Es geht um das Revoluzzertum am Freitagvormittag
Aber es geht eigentlich nicht ums Klima, sondern um die Gesellschaft, es geht um das Freitagvormittags-Revoluzzertum. So will in ihrer Entgegnung auf den Artikel von Neubauer und Reemtsma Carola Rackete „insbesondere die Wirtschaft, welche ihre Profite auf dem Rücken des Globalen Südens erwirtschaftet, radikal demokratisieren“. Das heißt im Klartext: enteignen, zerstören. Rackete behauptet: „Niemand sagt, dass es angenehm ist politisch unbequem zu sein. Es kann persönliche Konsequenzen haben, doch diese sind im Vergleich zur Klimakrise marginal. Weiterhin nur freundlich zu appellieren hat für die Bewegung und den Klimaschutz weitreichende Folgen.“ In diesen Worten zeigt sich die vollkommene Weltfremdheit, der Realitätsverlust der Aktivisten und die Hybris der Selbstermächtigung, die zur Selbstradikalisierung treibt, denn wo ist die Bewegung „politisch unbequem“.

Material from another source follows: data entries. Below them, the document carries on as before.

(* ===== verification/ExtentMap.v ===== *)
(** * The extent map: its data, its index, its free list

    versioning/BRM/extentmap.{h,cpp}.  An extent is a range of LBIDs that holds a
    piece of a segment file; the extent map keeps
    - the tree of extents by first LBID ([ExtentMapRBTree], a [std::map]): [em];
    - the free list, an array of LBID ranges in units of 1024 blocks: [fFreeList];
    - the index dbroot -> OID -> partition -> first LBIDs ([ExtentMapIndexImpl]);
    - two undo logs: the images of [Undoable] for the free list and the sizes, and
      a list of extents for the tree.

    An iterator into the tree is the key it points to.  The memory management of
    the boost segments (when they are enlarged) is not modelled. *)

From S2P Require Import Prelude Undoable Vbbm.
From stdpp Require Import prelude gmap strings sorting.
Local Open Scope Z_scope.

(** [boost::unordered_map] visits its elements in an order of its own. *)
Class IterOrder := {
  umap_to_list {V} : gmap Z V -> list (Z * V);
  umap_to_list_perm {V} (m : gmap Z V) : umap_to_list m ≡ₚ map_to_list m }.

Global Instance map_order : IterOrder :=
  {| umap_to_list V m := map_to_list m; umap_to_list_perm V m := reflexivity _ |}.

(** An [std::map] by [int64_t]: its keys in order, and the iterators found by key. *)
Section ordered.
Context {V : Type}.
Implicit Type m : gmap Z V.

Definition keys m : list Z := merge_sort Z.le (map_to_list m).*1.
Definition lower_bound m (k : Z) : option Z := head (filter (fun j => k <= j) (keys m)).
(** [std::prev] of an iterator; [None] at [begin()]. *)
Definition prev_key m (k : Z) : option Z := last (filter (fun j => j < k) (keys m)).
(** [std::prev(end())] *)
Definition last_key m : option Z := last (keys m).
Definition values m : list V := omap (fun k => m !! k) (keys m).
End ordered.

Module ExtentMap.

(** ** Data *)
Inductive ColDataType :=
| BIT | TINYINT | CHAR | SMALLINT | DECIMAL | MEDINT | INT | FLOAT | DATE | BIGINT | DOUBLE | DATETIME
| VARCHAR | VARBINARY | CLOB | BLOB | UTINYINT | USMALLINT | UDECIMAL | UMEDINT | UINT | UFLOAT | UBIGINT
| UDOUBLE | TEXT | TIME | TIMESTAMP | NUM_OF_COL_DATA_TYPE | LONGDOUBLE | STRINT | UNDEFINED.

Definition isCharType (ty : ColDataType) : bool :=
  match ty with VARCHAR | CHAR | BLOB | TEXT => true | _ => false end.
Definition isUnsignedInteger (ty : ColDataType) : bool :=
  match ty with UTINYINT | USMALLINT | UMEDINT | UINT | UBIGINT => true | _ => false end.
Definition isUnsigned (ty : ColDataType) : bool :=
  isUnsignedInteger ty || match ty with CHAR | VARCHAR | TEXT | VARBINARY => true | _ => false end.

Definition MAXDECIMALWIDTH : Z := 16.

(** [loVal] and [hiVal] are the low halves of the 128-bit values. *)
Record EMCasualPartition := mkCP { sequenceNum : Z; isValid : Z; bigLoVal : Z; bigHiVal : Z }.

Definition CP_INVALID : Z := 0.
Definition CP_UPDATING : Z := 1.
Definition CP_VALID : Z := 2.

Definition u128 (z : Z) : Z := z mod 2 ^ 128.
Definition i128 (z : Z) : Z := (z + 2 ^ 127) mod 2 ^ 128 - 2 ^ 127.
Definition int128Max : Z := 2 ^ 127 - 1.
Definition int128Min : Z := - 2 ^ 127.
Definition low64 (big : Z) : Z := i64 big.
(** Assignment to the 64-bit member of the union. *)
Definition put64 (v big : Z) : Z := big - u64 big + u64 v.
(* ===== verification/ExtentOps.v ===== *)
(** * The extent map: lookups, creation and deletion of extents

    versioning/BRM/extentmap.cpp: finding the extent of a block and the block of a
    file, taking LBIDs from the free list, creating extents for columns and
    dictionaries, and giving extents back.  A result [None] of a lookup is the
    return code -1. *)

From S2P Require Import Prelude Undoable Vbbm ExtentMap.
From stdpp Require Import prelude gmap strings sorting.
Local Open Scope Z_scope.

Module ExtentOps.
Import ExtentMap.

Section ops.
Context {IO : IterOrder}.

(** ** From LBIDs to extents *)
Definition iterator_of (lbid : Z) : M t Z :=
  r ← gets (fun s => findByLBID lbid (em s));
  match r with
  | Some k => mret k
  | None => throw (logic_error "ExtentMap::markInvalid(): lbid isn't allocated")
  end.

Fixpoint getEmIteratorsByLbids (lbids : list Z) : M t (list Z) :=
  match lbids with
  | [] => mret []
  | l :: lbids' => k ← iterator_of l; ks ← getEmIteratorsByLbids lbids'; mret (k :: ks)
  end.

Fixpoint getEmIdentsByLbids (lbids : list Z) : M t (list EMEntry) :=
  match lbids with
  | [] => mret []
  | l :: lbids' => k ← iterator_of l; e ← deref k; es ← getEmIdentsByLbids lbids'; mret (e :: es)
  end.

Definition idents3 (dbroot oid part : Z) : M t (list EMEntry) :=
  lbids ← gets (fun s => index_find3 dbroot oid part (index s)); getEmIdentsByLbids lbids.
Definition idents2 (dbroot oid : Z) : M t (list EMEntry) :=
  lbids ← gets (fun s => index_find2 dbroot oid (index s)); getEmIdentsByLbids lbids.
Definition iterators3 (dbroot oid part : Z) : M t (list Z) :=
  lbids ← gets (fun s => index_find3 dbroot oid part (index s)); getEmIteratorsByLbids lbids.
Definition iterators2 (dbroot oid : Z) : M t (list Z) :=
  lbids ← gets (fun s => index_find2 dbroot oid (index s)); getEmIteratorsByLbids lbids.

(** ** Lookups *)

(** [lookup(lbid, first, last)] *)
Definition lookup (lbid : Z) : M t (option (Z * Z)) :=
  grab2 READ ;;
  r ← gets (fun s => findByLBID lbid (em s));
  match r with
  | None => release2 READ ;; mret None
  | Some k => e ← deref k; release2 READ ;; mret (Some (lbid0 e, lbid0 e + blocks e - 1))
  end.

(** Where a block lies: OID, dbroot, partition, segment, block offset. *)
Record Place := mkPlace { p_oid : Z; p_dbroot : Z; p_part : Z; p_seg : Z; p_fbo : Z }.

Definition lookupLocal (lbid : Z) : M t (option Place) :=
  if lbid <? 0 then throw (invalid_argument "ExtentMap::lookupLocal(): invalid lbid requested") else
  grab2 READ ;;
  r ← gets (fun s => findByLBID lbid (em s));
  match r with
  | None => release2 READ ;; mret None
  | Some k =>
      e ← deref k;
      release2 READ ;;
      mret (Some (mkPlace (fileID e) (dbRoot e) (partitionNum e) (segmentNum e)
                          (u32 (blockOffset e + (lbid - lbid0 e)))))
  end.

(** The extent holds block [fbo] of segment file [seg]. *)
Definition holds_block (seg fbo : Z) (e : EMEntry) : bool :=
  negb (r_size (range e) =? 0) && (segmentNum e =? seg) && (blockOffset e <=? fbo)
  && (fbo <=? blockOffset e + blocks e - 1).

Fixpoint first_such (f : EMEntry -> bool) (es : list EMEntry) : option EMEntry :=
  match es with
  | [] => None
  | e :: es' => if f e then Some e else first_such f es'
  end.

(** The first such extent over all dbroots. *)
Fixpoint search_dbroots (roots : list Z) (oid part : Z) (f : EMEntry -> bool) : M t (option EMEntry) :=
  match roots with
  | [] => mret None
  | r :: roots' =>
      es ← idents3 r oid part;
      match first_such f es with
      | Some e => mret (Some e)
      | None => search_dbroots roots' oid part f
      end
  end.

Definition lookupLocal_OID (oid part seg fbo : Z) : M t (option Z) :=
  if oid <? 0 then throw (invalid_argument "ExtentMap::lookup(): OID and FBO must be >= 0") else
  grab2 READ ;;
  roots ← gets (fun s => allDbRoots (config s));
  r ← search_dbroots roots oid part (holds_block seg fbo);
  release2 READ ;;
  mret ((fun e => lbid0 e + i32 (fbo - blockOffset e)) <$> r).
Lemma filter_all (P : Z -> Prop) `{!forall x, Decision (P x)} (l : list Z) :
  (forall x, x ∈ l -> P x) -> filter P l = l.
Proof.
  induction l as [|x l IH]; intros Hall; [done|]. rewrite filter_cons_True by set_solver.
  f_equal. apply IH. set_solver.
Qed.

Lemma last_key_prev m l : (forall j, is_Some (m !! j) -> j < l) -> last_key m = prev_key m l.
Proof.
  intros H. unfold last_key, prev_key. f_equal. symmetry. apply filter_all.
  intros j Hj%elem_of_keys. by apply H.
Qed.

Lemma elem_of_values m v : v ∈ values m <-> exists k, m !! k = Some v.
Proof.
  unfold values. rewrite list_elem_of_omap. split.
  - intros (k & _ & Hk). by exists k.
  - intros (k & Hk). exists k. split; [|done]. apply elem_of_keys. by exists v.
Qed.
End tree.

(** ** Ranges of LBIDs *)
Definition owns (r : InlineLBIDRange) (l : Z) : Prop := r_start r <= l < r_start r + r_size r * 1024.

Definition LBIDS : Z := 2 ^ 36.

(** A range of at least one unit, aligned and inside the LBID space. *)
Definition range_ok (r : InlineLBIDRange) : Prop :=
  0 < r_size r /\ r_start r mod 1024 = 0 /\ 0 <= r_start r /\ r_start r + r_size r * 1024 <= LBIDS.

Definition apart (r r' : InlineLBIDRange) : Prop :=
  r_start r + r_size r * 1024 <= r_start r' \/ r_start r' + r_size r' * 1024 <= r_start r.

(** The extents of a tree: keyed by first LBID, well-formed, disjoint. *)
Record tree_ok (m : gmap Z EMEntry) : Prop := {
  tr_key k e : m !! k = Some e -> lbid0 e = k;
  tr_range k e : m !! k = Some e -> range_ok (range e) /\ r_size (range e) < 2 ^ 22;
  tr_apart k k' e e' : m !! k = Some e -> m !! k' = Some e' -> k <> k' -> apart (range e) (range e') }.

Definition allocated (m : gmap Z EMEntry) (l : Z) : Prop := exists k e, m !! k = Some e /\ owns (range e) l.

Fast alle Parteien loben sie über den grünen Klee, die Medien verbreiten ihre Parolen, und die Türen zu den Talkshows stehen für sie sperrangelweit offen – die selben Talkshows übrigens, die Kritiker der Bewegung der Klimaideologie und Wissenschaftler, die zu anderen Ergebnissen kommen als die Agitatoren der Klimaideologie, nicht einladen und boykottieren. Nicht einmal das Schuleschwänzen am Freitag hat Konsequenzen, im Gegenteil: Lehrer verletzen die Neutralitätspflicht der Schule und gehen mit ihren Schülern zu den Freitagsdemos. Es soll auch Druck auf Schüler, die nicht mitgehen, sondern lieber lernen wollten, ausgeübt worden sein. Für die aus reichem Hause stammende Carola Rackete wirken sich „persönliche Konsequenzen“ mit Sicherheit marginal aus.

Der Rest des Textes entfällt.